In stat545ubc-2021/packageAditi: Easy computation of summary statistics for dataframe columns

Functions in R

Introduction:

Functions are a way we automate common tasks that is more efficient and powerful than copy-and-pasting. Writing a function has several advantages over using copy-and-paste and some of them are:

A function with a descriptive name makes the code easier to understand.
With functions, the code only needs to be updated in one place, instead of many.
One can eliminate the chance of making incidental mistakes that often accompany copy and paste (i.e. updating a variable name in one place, but not in another).

The goal of this document is to demonstrate how to make/write, document and test functions in R.

Reference: https://r4ds.had.co.nz/functions.html

Setup:

The first step to writing any R code is installing the required libraries, setting up the environment etc., which is exactly what this sub-section displays.

library(tidyverse)
library(datateachr)
library(gapminder)
library(palmerpenguins)
library(testthat)

We will next dive into writing and testing our function in R.

Exercise 1: Make a function:

Throughout this course we have worked with various datasets either in our worksheets or in our mini data analysis projects. These datasets had one thing in common which was a combination of categorical columns and numerical columns. This helped us make various data manipulations and comparisons across the data. One of the data summarisation tasks that we accomplished was to calculate summary statistics for a numerical column based on a categorical column. We did this using the group_by and summarise functions from the dplyr package in R. The group_by function allowed us to group the results by the various categories of a particular column and the summarise function allowed us to calculate summary statistics like mean, range, standard deviation etc across those categories.

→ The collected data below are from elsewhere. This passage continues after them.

(* ===== verification/DeviceIo.v ===== *)
(** The device of the engine as it works ([UbusDevice] of [rust/src/ops/mod.rs]):
    the calls a reading makes, the write as a job of the executor and what follows
    its answer, the clock and the boot.  [Device.v] has what is made of the
    replies. *)

From Stdlib Require Import ZArith NArith Lia Ascii Floats.SpecFloat.
From stdpp Require Import gmap.
From S2P Require Import Prelude Text Json Txn Spec Format Device Block Blob Client Executor ExecutorFacts.
From S2P Require Import Engine Backend Io Control Host Cache Collect.

Local Open Scope N_scope.

(** [ops_dir]. *)
Definition ops_dir (env : string -> option string) : option string :=
  match env "ZWRT_DATAD_OPS_DIR" with
  | Some v => if bool_decide (v = "") then None else Some v
  | None => Some "/data/u60-ops"
  end.

(** ** The clock and the boot; a file is its text, [None] where it cannot be read *)

(** [x as u64]: towards zero, kept within the type, NaN is 0. *)
Definition f64_as_u64 (x : spec_float) : N :=
  match x with
  | S754_finite false m e =>
      N.min (two64 - 1) (Z.to_N (if (0 <=? e)%Z then Zpos m * 2 ^ e else Zpos m / 2 ^ (- e))%Z)
  | S754_infinity false => two64 - 1
  | _ => 0
  end.
Definition now_ms (uptime : option string) (elapsed_ms : N) : N :=
  match (s ← uptime; w ← head (split_whitespace s); parse_f64 w) with
  | Some secs => f64_as_u64 (f64_mul secs (f64_of_N 1000))
  | None => elapsed_ms mod two64
  end.

Lemma f64_as_u64_bound x : f64_as_u64 x < two64.
Proof.
  destruct x as [s|s| |s m e]; cbn [f64_as_u64]; try destruct s; try done.
  eapply N.le_lt_trans; [apply N.le_min_l|done].
Qed.
Lemma now_ms_bound uptime elapsed : now_ms uptime elapsed < two64.
Proof.
  unfold now_ms. destruct (s ← uptime; _) as [x|]; [apply f64_as_u64_bound|]. apply N.mod_lt. done.
Qed.
Example uptime_read : now_ms (Some "350735.47 234388.90") 7 = 350735470 /\ now_ms (Some "x 1") 7 = 7.
Proof. by vm_compute. Qed.

Definition boot_id (file : option string) : string := from_option trim "" file.

(** ** Reading *)

Definition wwan_args : value :=
  obj [("source_module", jstr "web"); ("cid", VNumber (PosInt 1)); ("connect_status", jstr "")].

(** [state::uci_read]. *)
Definition uci_read_io (env : string -> option string) (path : string) : Io string :=
  if bool_decide (path = "") || (256 <? String.length path)%nat || negb (str_all uci_path_char path) then IRet ""
  else
    io! raw <- command (uci_bin env) ["-q"; "get"; path] 5000;
    IRet (match raw with Ok raw => trim (from_utf8_lossy raw) | Err _ => "" end).

Section Reading.
Context (show_float : spec_float -> string) (env : string -> option string).

(** [UbusDevice::data]; [now] is the clock once the replies are there. *)
Definition data_io (net : value) (now : N) : Io (option DataPath) :=
  let address := first_address show_float in
  io! wwan <- ubus "zwrt_data" "get_wwaniface" wwan_args;
  match wwan with
  | Err _ => IRet None
  | Ok wwan =>
      io! wan <- ubus "network.interface.zte_wan" "status" (obj []);
      let wan := match wan with Ok w => Some w | Err _ => None end in
      let has_ipv4 := is_some_and wan (fun w => negb (is_empty (address w "ipv4-address"))) in
      io! wan6 <- (if has_ipv4 then IRet None
                   else io! r <- ubus "network.interface.zte_wan6" "status" (obj []);
                        IRet match r with
                             | Ok w => if is_empty (address w "ipv6-address") then None else Some w
                             | Err _ => None
                             end);
      match wan6, wan with
      | Some _, _ =>
          IRet (Some (data_path show_float net wwan (from_option id (obj []) wan) wan6 None now))
      | None, None => IRet None
      | None, Some wan =>
          let no_dns := match (x ← value_get wan "dns-server"; as_array x) with
                        | Some a => bool_decide (a = [])
                        | None => true
                        end in
          io! uci_dns <- (if no_dns
                          then io! s <- uci_read_io env "network.zte_wan.dns"; IRet (Some s)
                          else IRet None);
          IRet (Some (data_path show_float net wwan wan None uci_dns now))
      end
  end.

(** [UbusDevice::read]. *)
Definition read_io (item : string) (now : N) : Io (result Reading string) :=
  if decide (item = NETWORK_MODE) then
    try? net <- ubus "zte_nwinfo_api" "nwinfo_get_netinfo" (obj []);
    try? sim <- ubus "zwrt_zte_mdm.api" "get_sim_info" (obj []);
    let value := Device.text show_float net "net_select" in
    io! data <- data_io net now;
    IRet (Ok {| r_value := if is_empty value then None else Some value;
                r_registered := device_registered (Device.text show_float net "network_type");
                r_sim := Device.sim_id show_float sim;
                r_data := data;
                r_probe := None |})
  else IRet (Err ("no reader for " +:+ item)).

(** *** What a reading comes to *)

Definition asked (w : World) (o m : string) (a : value) : result value string := shown (w_ubus w o m a).

(** The value of [uci get]. *)
Definition uci_value_of (w : World) (path : string) : string :=
  match command_run (uci_bin env) (w_run w (uci_bin env) ["-q"; "get"; path]) with
  | Ok raw => trim (from_utf8_lossy raw)
  | Err _ => ""
  end.

Lemma uci_read_run w mem path :
  run w mem (uci_read_io env path)
  = ((if bool_decide (path = "") || (256 <? String.length path)%nat || negb (str_all uci_path_char path) then ""
      else uci_value_of w path), mem).
Proof.
  unfold uci_read_io, uci_value_of. destruct (_ || _); [done|]. cbn. by destruct (command_run _ _) as [?|[]].
Qed.

Lemma data_io_run w mem net now :
  run w mem (data_io net now)
  = (device_data show_float net (asked w "zwrt_data" "get_wwaniface" wwan_args)
       (asked w "network.interface.zte_wan" "status" (obj []))
       (asked w "network.interface.zte_wan6" "status" (obj []))
       (uci_value_of w "network.zte_wan.dns") now, mem).
Proof.
  unfold data_io, device_data, asked. cbn [ubus ibind run].
  destruct (shown (w_ubus w "zwrt_data" _ _)) as [wwan|]; [|done]. cbn [ibind run mbind option_bind].
  destruct (shown (w_ubus w "network.interface.zte_wan" _ _)) as [wan|]; cbn [is_some_and].
  - assert (forall d : bool, run w mem (io! uci_dns <- (if d
        then io! s <- uci_read_io env "network.zte_wan.dns"; IRet (Some s) else IRet None);
        IRet (Some (data_path show_float net wwan wan None uci_dns now)))
      = (Some (data_path show_float net wwan wan None
           (if d then Some (uci_value_of w "network.zte_wan.dns") else None) now), mem)) as Hdns.
    { intros []; [|done]. by rewrite run_bind, run_bind, uci_read_run. }
    destruct (negb _); cbn [ibind run ubus]; [apply Hdns|].
    destruct (shown _) as [w6|]; cbn [ibind run]; [destruct (is_empty _); [|done]|]; apply Hdns.
  - cbn [ibind run ubus]. destruct (shown _) as [w6|]; [|done]. cbn [ibind run]. by destruct (is_empty _).
Qed.

(** A reading gives what [device_read] makes of the replies. *)
Theorem read_io_run w mem item now :
  run w mem (read_io item now)
  = (device_read show_float item (asked w "zte_nwinfo_api" "nwinfo_get_netinfo" (obj []))
       (asked w "zwrt_zte_mdm.api" "get_sim_info" (obj []))
       (fun net => device_data show_float net (asked w "zwrt_data" "get_wwaniface" wwan_args)
          (asked w "network.interface.zte_wan" "status" (obj []))
          (asked w "network.interface.zte_wan6" "status" (obj []))
          (uci_value_of w "network.zte_wan.dns") now), mem).
Proof.
  unfold read_io, device_read, asked, itry. destruct (decide (item = NETWORK_MODE)) as [_|_]; [|done].
  cbn [ubus ibind run]. destruct (shown _) as [net|e]; [|done]. cbn [ibind run].
  destruct (shown _) as [sim|e']; [|done]. cbn [ibind run]. by rewrite run_bind, data_io_run.
Qed.

(** *** What a reading calls *)

Inductive reading : Io.Act -> Prop :=
| reads_net r : reading (AUbus "zte_nwinfo_api" "nwinfo_get_netinfo" (obj []) r)
| reads_sim r : reading (AUbus "zwrt_zte_mdm.api" "get_sim_info" (obj []) r)
| reads_wwan r : reading (AUbus "zwrt_data" "get_wwaniface" wwan_args r)
| reads_wan r : reading (AUbus "network.interface.zte_wan" "status" (obj []) r)
| reads_wan6 r : reading (AUbus "network.interface.zte_wan6" "status" (obj []) r)
| reads_dns p : reading (ARun (uci_bin env) ["-q"; "get"; "network.zte_wan.dns"] p).
#[local] Hint Constructors reading : core.

(** Every path of [m] makes at most [n] calls, all of them readings. *)
Definition asks {A} (n : nat) (m : Io A) : Prop :=
  always m (fun l _ => Forall reading l /\ (length l <= n)%nat).

Lemma asks_ret {A} n (a : A) : asks n (IRet a).
Proof. apply always_ret. split; [constructor|simpl; lia]. Qed.
Lemma asks_ubus {A} n o m args (f : result value string -> Io A) :
  (forall r, reading (AUbus o m args r)) -> (forall r, asks n (f r)) -> asks (S n) (ibind (ubus o m args) f).
Proof.
  intros Ho Hf. apply always_ubus. intros r. eapply always_weaken; [apply Hf|].
  intros l a [H1 H2]. split; [by constructor|simpl; lia].
Qed.
Lemma asks_bind {A C} n k (m : Io A) (f : A -> Io C) :
  asks n m -> (forall a, asks k (f a)) -> asks (n + k) (ibind m f).
Proof.
  intros Hm Hf. eapply always_bind; [exact Hm|]. intros l a [H1 H2]. eapply always_weaken; [apply Hf|].
  intros l' b [H3 H4]. split; [by apply Forall_app|rewrite length_app; lia].
Qed.
Lemma asks_dns : asks 1 (uci_read_io env "network.zte_wan.dns").
Proof.
  unfold uci_read_io. destruct (_ || _); [apply asks_ret|]. apply always_step; [done|].
  intros a m' Hs. inversion Hs; subst. apply always_ret. split; [by repeat constructor|simpl; lia].
Qed.

Lemma data_asks net now : asks 4 (data_io net now).
Proof.
  unfold data_io. apply asks_ubus; [auto|]. intros [wwan|e]; [|apply asks_ret].
  apply asks_ubus; [auto|]. intros wan. apply (asks_bind 1 1).
  - destruct (is_some_and _ _); [apply asks_ret|]. apply asks_ubus; [auto|]. intros r. apply asks_ret.
  - intros [w6|]; [apply asks_ret|]. destruct wan as [wan|]; [|apply asks_ret]. apply (asks_bind 1 0).
    + destruct (match _ with Some _ => _ | None => true end); [|apply asks_ret].
      apply (asks_bind 1 0); [apply asks_dns|]. intros s. apply asks_ret.
    + intros d. apply asks_ret.
Qed.

(** Along every path a reading of the device makes at most six calls, none of
    which changes anything. *)
Theorem device_only_reads item now : asks 6 (read_io item now).
Proof.
  unfold read_io, itry. destruct (decide _) as [_|_]; [|apply asks_ret].
  apply asks_ubus; [auto|]. intros [net|e]; [|apply asks_ret].
  apply asks_ubus; [auto|]. intros [sim|e]; [|apply asks_ret].
  apply (asks_bind 4 0); [apply data_asks|]. intros d. apply asks_ret.
Qed.
End Reading.

(** The collection reads a value by the same call. *)
Lemma uci_read_collected h w now s mem path :
  rrun w now (Collect.uci_read h path) s mem
  = let '(x, mem) := run w mem (uci_read_io (hv_env h) path) in (x, s, mem).
Proof.
  rewrite uci_read_run. unfold Collect.uci_read, uci_value_of. destruct (_ || _); [done|].
  cbn. by destruct (command_run _ _) as [?|[]].
Qed.

(** ** Writing *)

(** The call of a write; an item that is not written is refused. *)
Definition write_target (item v : string) : result (string * string * value) WriteError :=
  if decide (item = NETWORK_MODE)
  then Ok ("zte_nwinfo_api", "nwinfo_set_netselect", obj [("net_select", jstr v)])
  else Err {| we_message := "no writer for " +:+ item; we_timed_out := false |}.

(** The job: it waits for the lock, writes with it, and lets go of it. *)
Definition write_script (o m : string) (args : value) : Script :=
  SWait (SWriting true (SCall o m args (fun _ => SWriting false SEnd))).

Section Writing.
Context {B : Type} `{UbusBackend B}.
Implicit Types e : Exec B.

(** What the job gives its caller. *)
Definition write_task (o m : string) (args : value) e : Exec B * result value UbusError :=
  let e := on_live progress (pause None e) <| ex_writing := true |> in
  let '(e, r) := call_here false false o m args e in
  (e <| ex_writing := false |>, write_reply r).

(** What follows the answer: nothing kept counts any more, a write that succeeded
    has every block read at once, an error says whether it is known to have failed. *)
Definition write_done (r : result value UbusError) (k : Kept) e : Exec B * Kept * result value WriteError :=
  let k := invalidate_cache k in
  match r with
  | Ok v => (outside (OMark None) e, k, Ok v)
  | Err x => (e, k, Err {| we_message := show_error x; we_timed_out := is_Timeout r |})
  end.

(** [UbusDevice::write], when its job comes up. *)
Definition device_write (item v : string) (k : Kept) e : Exec B * Kept * result value WriteError :=
  match write_target item v with
  | Err x => (e, k, Err x)
  | Ok (o, m, args) => let '(e, r) := write_task o m args e in write_done r k e
  end.

(** The task is that job. *)
Lemma write_task_runs o m args e preempt :
  run_script false preempt (write_script o m args) e = (write_task o m args e).1.
Proof. unfold write_script, write_task. cbn [run_script]. by destruct (call_here _ _ _ _ _ _). Qed.

(** Calls and what happens meanwhile leave the gate; probing opens it. *)
Lemma gate_untouched g : KeptByCalls (fun c => c_gate c = g).
Proof. split; [done..|]. by intros []. Qed.
Lemma gate_after_raw rd cool o m a e : (rd = true -> cool = false -> rs_used (ex_round e) < cf_budget (ex_cfg e)) ->
  ex_gate (raw_call rd cool o m a e).1 = ex_gate e.
Proof. exact (kept_raw _ (gate_untouched (ex_gate e)) rd cool o m a e eq_refl). Qed.
Lemma gate_probed n o m a e : ex_gate (probe_loop n o m a e) = None.
Proof.
  revert e. induction n as [|n IH]; intros e; cbn [probe_loop]; [done|].
  destruct (raw_call _ _ _ _ _ _) as [e1 r]. destruct (is_Timeout r); [apply IH|done].
Qed.
Lemma gate_reopened e : ex_gate (reopen_gate e) = None.
Proof.
  unfold reopen_gate. destruct (ex_gate e) as [o|] eqn:Eg; [|done].
  destruct (probe_for o e) as [[? ?] ?]. apply gate_probed.
Qed.
Lemma gate_write_call o m a e : ex_writing e = true ->
  ex_gate (call_here false false o m a e).1
  = if is_Timeout (call_here false false o m a e).2 then Some o else None.
Proof.
  intros Hw. unfold call_here. rewrite Hw. cbn [negb andb].
  pose proof (gate_after_raw false false o m a (reopen_gate e) ltac:(done)) as Hg.
  rewrite gate_reopened in Hg. destruct (raw_call _ _ _ _ _ _) as [e1 r]. cbn [fst snd] in *.
  by destruct (is_Timeout r).
Qed.

Lemma timeout_reply r : is_Timeout (write_reply r) = is_Timeout r.
Proof. by destruct r as [?|[]]. Qed.

(** A write leaves the writing context; it is reported as of unknown outcome just
    when its call timed out, and just then the gate is closed behind it; a device
    that answers nothing has done it; blocks are read at once after a success. *)
Theorem device_write_spec v k e e' k' r :
  device_write NETWORK_MODE v k e = (e', k', r) ->
  ex_writing e' = false
  /\ k' = invalidate_cache k
  /\ ex_gate e' = (if match r with Err x => we_timed_out x | Ok _ => false end
                   then Some "zte_nwinfo_api" else None)
  /\ exists e1, (write_task "zte_nwinfo_api" "nwinfo_set_netselect" (obj [("net_select", jstr v)]) e).1 = e1
     /\ e' = if is_ok r then e1 <| ex_hub ::= mark_immediate None |> else e1.
Proof.
  unfold device_write. change (write_target NETWORK_MODE v) with (Ok (E := WriteError) ("zte_nwinfo_api", "nwinfo_set_netselect", obj [("net_select", jstr v)])). cbn iota beta.
  unfold write_task. pose proof (gate_write_call "zte_nwinfo_api" "nwinfo_set_netselect" (obj [("net_select", jstr v)])
    (on_live progress (pause None e) <| ex_writing := true |>) eq_refl) as Hg.
  destruct (call_here _ _ _ _ _ _) as [e1 r1]. cbn [fst snd] in *. rewrite <- timeout_reply in Hg.
  unfold write_done. destruct (write_reply r1) as [v'|x] eqn:Er; intros [= <- <- <-]; split_and!; try done; eauto.
Qed.
End Writing.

Now imagine if we had to do this across a different categorical column or for two different categorical columns or perform calculations on a different numerical column. We would have to write multiple lines of group_by and summarise functions that take different input values. This would increase the probability of introducing errors into the code. To make it less error-prone and easier to follow, I will write my own dplyr function that calculates summary statistics across different inputs of categorical columns from a given dataset.

My function will calculate the mean and range across user specified columns.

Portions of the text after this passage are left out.